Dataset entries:
(* ===== verification/Block.v ===== *)
(** * Block: [src/src/primitives/block.h] and [block.cpp]
    Block headers and blocks with their serialization, block locators, the header as input of
    Equihash, and the Merkle tree of a block: its construction, the detection of duplicated
    transactions, the branches and their verification. *)
From S2P Require Import Prelude Endian Uint256 Hash Opcode Script Serialize Amount Transaction.

Abbreviation ser256 := Serialize_blob (only parsing).
Abbreviation unser256 := (Unserialize_blob 32) (only parsing).

(** ** Headers *)

Record CBlockHeader := {
  bh_nVersion : Z; hashPrevBlock : list Z; hashMerkleRoot : list Z; hashFinalSaplingRoot : list Z;
  bh_nTime : Z; bh_nBits : Z; bh_nNonce : list Z; bh_nSolution : list Z
}.

Definition HEADER_SIZE : Z := 4 + 32 + 32 + 32 + 4 + 4 + 32.
Definition CURRENT_VERSION : Z := 4.

Definition header_null : CBlockHeader := {|
  bh_nVersion := CURRENT_VERSION; hashPrevBlock := replicate 32 0; hashMerkleRoot := replicate 32 0;
  hashFinalSaplingRoot := replicate 32 0; bh_nTime := 0; bh_nBits := 0; bh_nNonce := replicate 32 0;
  bh_nSolution := [] |}.

Definition header_IsNull (h : CBlockHeader) : bool := bh_nBits h =? 0.

Definition Serialize_CBlockHeader (h : CBlockHeader) : list Z :=
  Serialize_int32 (bh_nVersion h) ++ ser256 (hashPrevBlock h) ++ ser256 (hashMerkleRoot h) ++
  ser256 (hashFinalSaplingRoot h) ++ ser_writedata32 (bh_nTime h) ++ ser_writedata32 (bh_nBits h) ++
  ser256 (bh_nNonce h) ++ Serialize_bytes (bh_nSolution h).

Definition Unserialize_CBlockHeader : Reader CBlockHeader :=
  nVersion <-- Unserialize_int32 ;; prev <-- unser256 ;; root <-- unser256 ;; sapling <-- unser256 ;;
  nTime <-- ser_readdata32 ;; nBits <-- ser_readdata32 ;; nNonce <-- unser256 ;;
  nSolution <-- Unserialize_bytes ;;
  rret {| bh_nVersion := nVersion; hashPrevBlock := prev; hashMerkleRoot := root;
          hashFinalSaplingRoot := sapling; bh_nTime := nTime; bh_nBits := nBits; bh_nNonce := nNonce;
          bh_nSolution := nSolution |}.

(** [hashFunction] always points to [GetSHA256DHash]. *)
Definition GetSHA256DHash (h : CBlockHeader) : list Z := Hash (Serialize_CBlockHeader h).
Definition header_GetHash (h : CBlockHeader) : list Z := GetSHA256DHash h.

(** [CEquihashInput]: the header without its nonce and solution. *)
Definition Serialize_CEquihashInput (h : CBlockHeader) : list Z :=
  Serialize_int32 (bh_nVersion h) ++ ser256 (hashPrevBlock h) ++ ser256 (hashMerkleRoot h) ++
  ser256 (hashFinalSaplingRoot h) ++ ser_writedata32 (bh_nTime h) ++ ser_writedata32 (bh_nBits h).

(** ** Blocks *)

(** [vMerkleTree] is memory only, and filled by [BuildMerkleTree]. *)
Record CBlock := { block_header : CBlockHeader; vtx : list CTransaction; vMerkleTree : list (list Z) }.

- _WHAT YOU HAVE TO DO_
Retype every line up to and including the one that contains "Definition Serialize_CBlockHeader (h", beginning at the first line of the records, with no edits.

- _ANSWER SECTION_
(* ===== verification/Block.v ===== *)
(** * Block: [src/src/primitives/block.h] and [block.cpp]
    Block headers and blocks with their serialization, block locators, the header as input of
    Equihash, and the Merkle tree of a block: its construction, the detection of duplicated
    transactions, the branches and their verification. *)
From S2P Require Import Prelude Endian Uint256 Hash Opcode Script Serialize Amount Transaction.

Abbreviation ser256 := Serialize_blob (only parsing).
Abbreviation unser256 := (Unserialize_blob 32) (only parsing).

(** ** Headers *)

Record CBlockHeader := {
  bh_nVersion : Z; hashPrevBlock : list Z; hashMerkleRoot : list Z; hashFinalSaplingRoot : list Z;
  bh_nTime : Z; bh_nBits : Z; bh_nNonce : list Z; bh_nSolution : list Z
}.

Definition HEADER_SIZE : Z := 4 + 32 + 32 + 32 + 4 + 4 + 32.
Definition CURRENT_VERSION : Z := 4.

Definition header_null : CBlockHeader := {|
  bh_nVersion := CURRENT_VERSION; hashPrevBlock := replicate 32 0; hashMerkleRoot := replicate 32 0;
  hashFinalSaplingRoot := replicate 32 0; bh_nTime := 0; bh_nBits := 0; bh_nNonce := replicate 32 0;
  bh_nSolution := [] |}.

Definition header_IsNull (h : CBlockHeader) : bool := bh_nBits h =? 0.

Definition Serialize_CBlockHeader (h : CBlockHeader) : list Z :=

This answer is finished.